On 11 April 2019 the EU General Court delivered its judgment in the case of Industria de Diseño Textil, SA Inditex v European Union Intellectual Property Office (EUIPO) T‑655/17 concerning an opposition based on the risk of unfair advantage being taken of the distinctive character or repute of Inditex’s earlier marks or detriment being caused to the distinctive character or repute of the marks. The opponent owns the well-known fashion brand, ZARA.
The Court ruled that the Board of Appeal should have considered the strength of Inditex’s earlier marks’ reputation or their degree of distinctiveness to assess whether a later trade mark risked taking unfair advantage of or causing detriment to the distinctive character or repute of the earlier marks under Article 8(5) of Regulation No 207/2009, despite the differences between the goods and services covered by the parties’ respective marks.
10 years prior to the judgment, Mr and Mrs Ansell filed an EU trade mark application for the figurative mark “ZARA TANZANIA ADVENTURES” for services in classes 39, 41 and 43. The specifications for those classes included services such as travel and tourism services, entertainment services for tourists and holidaymakers and travel agency services for booking accommodation.
Inditex filed a notice of opposition in respect of all the services applied for. Inditex’s opposition was based on the following earlier marks: an EU word mark ZARA, registered in classes 25, 39 and 42 since 2001, and an EU word mark ZARA in classes 35 and 41, registered in 2005.
In 2011 the Opposition Division partially upheld the opposition, but rejected that part of the opposition that had been brought on the basis of Article8(5) (earlier mark with a reputation).
The Board of Appeal decision
In 2017 the Board of Appeal dismissed Inditex’s appeal and said the mark applied for should be allowed to proceed to registration in respect of all the services in Classes 39 and 43.
The Board of Appeal found that Inditex had not put forward evidence of the risk of unfair advantage being taken of or detriment being caused to the distinctive character or the repute of their earlier trade marks in ‘ZARA’, and Inditex had only made general allegations in this respect. There were also significant differences between the goods and services concerned (including their nature, purpose, and the means by which they are marketed). Accordingly, the Board of Appeal found that Article8(5) did not apply.
EU General Court Judgment
The EU General Court annulled the decision of the Board of Appeal which had allowed the ZARA TANZANIA ADVENTURES mark to proceed to registration in respect of the services in Classes 39 and 43.
Interpretation of Article 8(5)
Article 8(5) of Regulation No 207/2009 enables the proprietor of an earlier national or EU trade mark to oppose the registration of marks if the following conditions are met:
- the marks at issue must be identical or similar;
- the earlier mark cited in opposition must have a reputation; and
- there is a risk that the use without due cause of the trade mark applied for would take unfair advantage of, or be detrimental to, the distinctive character or the repute of the earlier trade mark.
An assessment of the existence of one of the types of injury referred to in Article 8(5) or a serious risk that it will occur in the future must include analysis of the strength of the mark’s reputation and the degree of distinctive character of the mark, the degree of similarity between the marks at issue, and the nature and degree of proximity of the goods or services concerned.

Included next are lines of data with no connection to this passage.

(* ===== verification/Prelude.v ===== *)
(** * Bookit: a verification library for the seat-booking platform

    ** The program

    Bookit sells seats.  A seat is locked for a user, paid for, and booked:

    - the gateway ([apps/gateway-keeper]) takes lock and cancel requests over HTTP and
      gRPC, admits each seat to one request at a time, locks it in Redis and publishes a
      message; Redis-backed rate limits and a circuit breaker stand in front of services;
    - the lock server ([apps/lock-server]) consumes the messages show by show, completes
      the lock (sorted sets, bitmap, delayed queue) and sweeps locks that are over;
    - the WebSocket server ([apps/ws-server]) relays room and lock events to browsers;
    - the HTTP server ([apps/http-server]) files payment requests and cancellations and
      serves the catalogue; what it writes for other services goes to an outbox table;
    - the outbox server ([apps/outbox-server]) publishes the outbox to RabbitMQ;
    - the payment processor ([apps/payment-processor]) turns payment messages into orders
      and refunds, in one PostgreSQL transaction each;
    - the notification worker ([apps/notification-worker]) makes tickets and sends mails
      for paid and cancelled orders;
    - the administration of the shows files search events in MongoDB, the change-data
      worker ([apps/cdc-worker]) files the changes of the shows there as well, and the
      search server ([apps/search-server]) puts these events into Elasticsearch.

    [packages/redis-conn] holds what they share: the keys, and the two seat locks behind
    the trait [SeatLock].

    ** The files

    - Foundations: this file (machine integers, decimal text, the state monad and its
      Hoare rules, JSON); [Text] ([str] functions); [Redis] (servers as a class of
      operations with laws, the world of servers, clock and faults, the commands);
      [RedisMem] (an in-memory server and a JSON text format, for the concrete runs);
      [Db] (the PostgreSQL tables with their constraints, statements, transactions).
    - [packages/redis-conn]: [SocketAdapter] (adapter.rs), [SocketRooms] (the table of
      connections it refines), [Keys] (keys.rs), [Crc16] and [SingleNodeLock]
      (single_node_lock.rs), [ClusterLock] (cluster_lock.rs), [SeatLock] (seat_lock.rs:
      the interface [SeatLock] and its promise [ExclusiveLock]), [LeaseTable] (the
      abstract table of leases that [SingleNodeLock] refines), [HoldCheck] (who writes the
      context key), [Events] (the messages and their JSON).
    - gateway-keeper: [RateLimit] (rate_limit_sliding.rs), [CircuitBreaker]
      (circuit_breaker.rs), [ShowActor] and [ActorLease] (the seat slots and the lease
      counter of state_active.rs), [Gateway] (its handlers, actor and workers as steps of
      one system), [GatewayRequests], [GatewayWorkers] (theorems),
      [GatewayApi] (main.rs, grpc_service.rs), [GatewayProxy] (proxy.rs and the routes of
      main.rs), [GatewayProxyProps] (theorems).
    - lock-server: [LockServer] (handlers_active.rs, consumer_active.rs),
      [LockServerProps], [LockServerSeats] (theorems).
    - payment-processor: [Payments] (consumer.rs, repository.rs, payment.rs),
      [PaymentsProps], [PaymentsSeats] (theorems).
    - http-server: [HttpPayments] (api/user/payments.rs), [HttpPaymentsProps],
      [HttpLedger] (theorems); [Checkout] composes it with the payment processor.
    - ws-server: [SeatBitmap] (the seat states of locking.rs and their HTTP reader),
      [WsServer] (hooks.rs, handlers.rs, locking.rs, grpc_client.rs, the upgrade of main.rs),
      [WsRooms] (theorems: the composition with the lock server and with the gateway).
    - http-server, around the payments: [HttpCache] (services/cache.rs), [HttpGuards]
      (the route tables of main.rs and api/, middleware, helpers/jwt.rs,
      helpers/errors.rs), [Schedules] (api/admin/schedules_v2.rs), [SchedulesProps], [SchedulesPlans], [SchedulesRaces]
      (theorems), [Layouts] (api/admin/layouts.rs, with theorems), [HttpAuth] (api/auth.rs,
      api/admin/password_reset.rs), [HttpAuthProps], [HttpAuthHistory] (theorems).
    - http-server, for the public: [ScheduleJson] (the JSON of schedules),
      [PublicSchedules] (api/user/schedules_v2.rs), [PublicLists], [PublicCoherence],
      [PublicHistory], [PublicStale] (theorems), [Tickets] (api/user/tickets.rs and the
      summary of payments.rs, with theorems), [Catalogue] (api/user/shows.rs,
      movies.rs and the reads of api/admin/shows.rs), [CatalogueProps], [CatalogueStale]
      (theorems), [Categories] (api/admin/categories.rs,
      api/user/categories.rs, with theorems), [AdminReads] (stats.rs and the
      list of schedules; the shows that are accepted and served; with theorems), [HttpUploads] (services/r2.rs, with theorems).
    - outbox-server: [Outbox] (lib.rs, store.rs, publisher.rs, routing.rs),
      [OutboxProps] (theorems).
    - notification-worker: [NotifyConfig] (the settings of upload and mail),
      [Notifications] (consumer.rs, db.rs), [NotifyProps] (theorems).
    - The search: [ShowModel] (packages/mongo-conn: shows and BSON documents, both ways), [Mongo]
      (the collections and their statements), [Shows] (api/admin/shows.rs), [Cdc]
      (cdc-worker), [SearchIndex] (search-server), [SearchSync] (the administration and
      replicas of both over one database, with their steps), [SearchMirror], [SearchLive], [SearchBlocks] (theorems),
      [SearchProps] (the concrete runs).
    - Around the services: [Topology] (what each declares at RabbitMQ and publishes there, on
      the class [Broker] of the rules of AMQP, with theorems), [Connections] (the retry loops
      of redis-conn, db, mongo-conn and rmq-conn, with theorems), [Tracing]
      (packages/telemetry and the headers of rmq-conn, with theorems), [LoadTest]
      (load-test-runner against the interface [SlotService], which [GatewayApi] implements,
      with theorems).

    ** The theorems

    - Exclusion: a seat locked by either lock is closed to everyone else until its lease
      is over, under any operations of the others and any faults
      ([held_seat_is_exclusive], [cluster_seat_is_exclusive]); the lock server ends no
      hold of another user ([lock_server_spares_holders]); an admission to a slot is won
      once ([one_admission_per_clearing]).
    - Refinement: [SingleNodeLock] answers as the lease table
      ([single_node_lock_refines_table]); the breaker, each call by itself, answers as its
      state machine ([circuit_breaker_refines]); [crc16] is a polynomial remainder.
    - Sockets: the adapter delivers what the table of connections prescribes
      ([adapter_routes_as_table]), and the outcome of a lock message reaches the browsers it
      concerns ([lock_outcome_reaches_browsers]); both readers of the seat bitmap show what
      the locks write ([seat_maps_show_writes]).
    - Schedules: whatever the administration does, plans have no gaps and are frozen once
      started ([administration_keeps_plans], [started_plan_is_frozen]); a layout holds what
      the last update named ([update_replaces_layout_seats]).
    - What is read: the lists of schedules, of shows and of categories are those of the
      databases after any history of requests ([public_lists_follow_database],
      [list_of_shows_follows_database], [category_list_follows_database]), the list of
      tickets says what their details say ([user_tickets_are_details]), a summary states
      what is charged ([summary_states_the_charge]), a search keeps the order of
      Elasticsearch ([admin_search_keeps_ranking]), the administration sees the seats of
      every schedule ([admin_list_counts_seats]), an upload is stored ([upload_is_stored]), a
      show that is accepted is served ([accepted_show_is_served], [show_read_back]).
    - Search: the administration and the change data capture number their events in one
      outbox ([search_outbox_is_numbered]); until the second counter has overtaken the first,
      the index mirrors the catalogue show by show ([search_index_mirrors_catalogue]) and
      catches up ([search_catches_up]).
    - Accounts and mails: nothing runs before its guard ([administration_is_guarded]);
      [password_changes_need_issued_token],
      [acknowledged_confirmation_is_settled].
    - Interleavings: requests, actors, sweeps and evictions of the gateway
      ([lock_answers_partition]), on the release/acquire memory of its atomics
      ([lease_and_eviction_miss_each_other]), publishers of the outbox
      ([outbox_keeps_accounts]), deliveries of a show ([show_requests_handled_in_order]),
      requests of the proxy cut at every command of Redis, where a refusal has its culprit
      ([refusals_have_a_culprit], [reachable_server_is_asked]).
    - Money: the ledger of requests, orders, events and cancellations
      ([ledger_stays_balanced]); what a booking and a payment request need
      ([booking_needs_both_keys], [payment_request_files_one_event]); redelivery
      ([acknowledged_checkout_has_order]).
    - Progress: [accepted_request_is_booked], [publisher_drains_outbox],
      [lock_task_takes_free_seats], [lock_seats_answers];
      the cache survives three failures in a row ([cache_write_is_read]); a service connects
      when what it needs is ready in time ([services_connect_iff_ready]).
    - Messages: services start in any order ([services_start_in_any_order]), an event reaches
      its worker ([published_event_reaches_worker]), a rejected payment is kept
      ([rejected_payment_is_kept]); the trace follows ([trace_context_round_trips],
      [tracing_is_transparent]).
    - The load test: a passed one has made all of its requests
      ([passed_load_test_is_complete]), its load phase ends ([load_phase_ends]) and its counters
      add up ([load_counters_account]).
    - What does not hold is stated as what the code does instead, e.g.
      [gateway_seats_cannot_be_bought], [stale_sweep_announces_locked_seat],
      [cluster_scripts_crossslot], [cancellation_frees_rebooked_seats],
      [lock_without_seats_is_silent], [failed_creation_blocks_place],
      [late_start_unmarks_closed_schedule], [signup_grants_admin], [reset_hands_over_admin],
      [late_confirmation_revives_cancelled_order], [untitled_update_stops_stream],
      [update_of_show_stops_index], [lost_number_ends_administration],
      [late_reader_offers_closed_schedule], [seat_changes_leave_cached_counts],
      [city_page_outlives_its_shows], [lower_case_all_empties_movies],
      [public_categories_stay_empty], [figures_count_database], [uploads_share_a_key],
      [search_outage_run], [lost_trip_run], [restart_keeps_mails_only],
      [rabbit_is_tried_once_more].

    ** Conventions and bounds

    - Stateful code is a function of the state monad [St]; an [.await] is a bind.  A
      handler is one computation, except where the theorems are about interleavings: the
      gateway is cut at its waiting points, the outbox, the change-data worker and the
      indexer at their uses of a service, the proxy and the breaker at their commands, the
      eviction protocol at its atomic operations, each on its own cell of a memory with
      views.  A transaction of the administration is one step of the search pipeline
      ([admin_tx], which the handlers commit: [admin_run_commits]).
    - Each use of a connection to Redis, PostgreSQL, RabbitMQ or Razorpay draws a fault:
      it works, it is lost, or its effect stays and its reply is lost.  Theorems over any
      list of faults cover any network; the list is used up from the left and an empty
      list means that nothing fails any more.
    - Lua scripts and SQL transactions are atomic.  Expiry is that of string keys.  The
      connection pool that is not part of a [Vec] of pools is that of server 0.
    - Integers are [Z] with the wrap-around or the checks of their Rust type; [format!]
      of an integer is [show_Z].  JSON is printed and read back by a class whose only law
      is the round trip, for values nested at most 16 deep ([json_ok]).
    - No fuel: the loops of the program run over lists, and the workers are steps.

    ** Not modelled

    Panics and the restarts of supervisors; the start of the servers, but for their
    connections and declarations, and their routers, but for the route tables of the HTTP
    server (how axum chooses among patterns that fit is a class); the exporters of traces
    and metrics; the code that is commented out ([state.rs], [handlers.rs], [consumer.rs]
    of gateway and lock server).  Of the HTTP server: the list of city names (api/admin/cities.rs), whose
    letters change case by the Unicode tables of the standard library, and the layout of
    PDFs.  Of the search outbox: its expiry after a week.  The text
    of mails; object storage, Elasticsearch, MongoDB and mail clients are third-party code
    behind thin wrappers; the order in which MongoDB finds documents without a sort is a
    function of the collection. *)

From stdpp Require Export base gmap strings list.
From Stdlib Require Export ZArith Lia.
From Stdlib Require Import Ascii DecimalString DecimalZ.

The stronger the distinctive character and reputation of a trade mark, the easier it will be to show a risk of injury.
Risk of Injury
The EU General Court found that the Board of Appeal erred as it did not make an overall assessment of the risk of injury under Article 8(5) of Regulation, taking into account all factors relevant to the circumstances of the case.
There is currently a trend for trade mark owners in the fashion industry to expand into other markets and business sectors, and Inditex had shown this (rather than simply confining itself to “general allegations” as the Board of Appeal had found). There was also a growing trend among bloggers and social media influencers to post and comment about their travel experiences (including their holiday wardrobes), which further blurred the traditional boundaries between the travel and fashion sectors. Consequently, the ZARA TANZANIA ADVENTURES mark might bring Inditex’s earlier ZARA marks to the minds of the relevant public, irrespective of the differences between the goods and services covered by the parties’ marks. This was particularly likely because the goods and services covered by the marks at issue are intended for the general public (among others) as opposed to professional consumers.
The Board of Appeal should have taken into account the strength of the earlier marks’ reputation and distinctive character in its assessment as to whether there was a risk of unfair advantage being taken of or detriment being caused to the distinctive character or the repute of the earlier marks.
The EU General Court recognised the trend for fashion brands to move into other markets, such as fashion magazines often containing articles about travel. The strength of the reputation and distinctiveness of Inditex’s earlier mark meant that it was much easier to show a risk of damage, despite the differences between the goods and services of the respective marks.
This indicates that for well-known fashion brands, trade mark protection may well extend beyond the scope of the goods and services for which the trade mark is actually known. Nevertheless, persuasive evidence will still need to be adduced to show a presence of a ‘link’ in the minds of consumers, and the risk of injury.
Article co-authored by the CMS Trainee Solicitor Bella Shearer.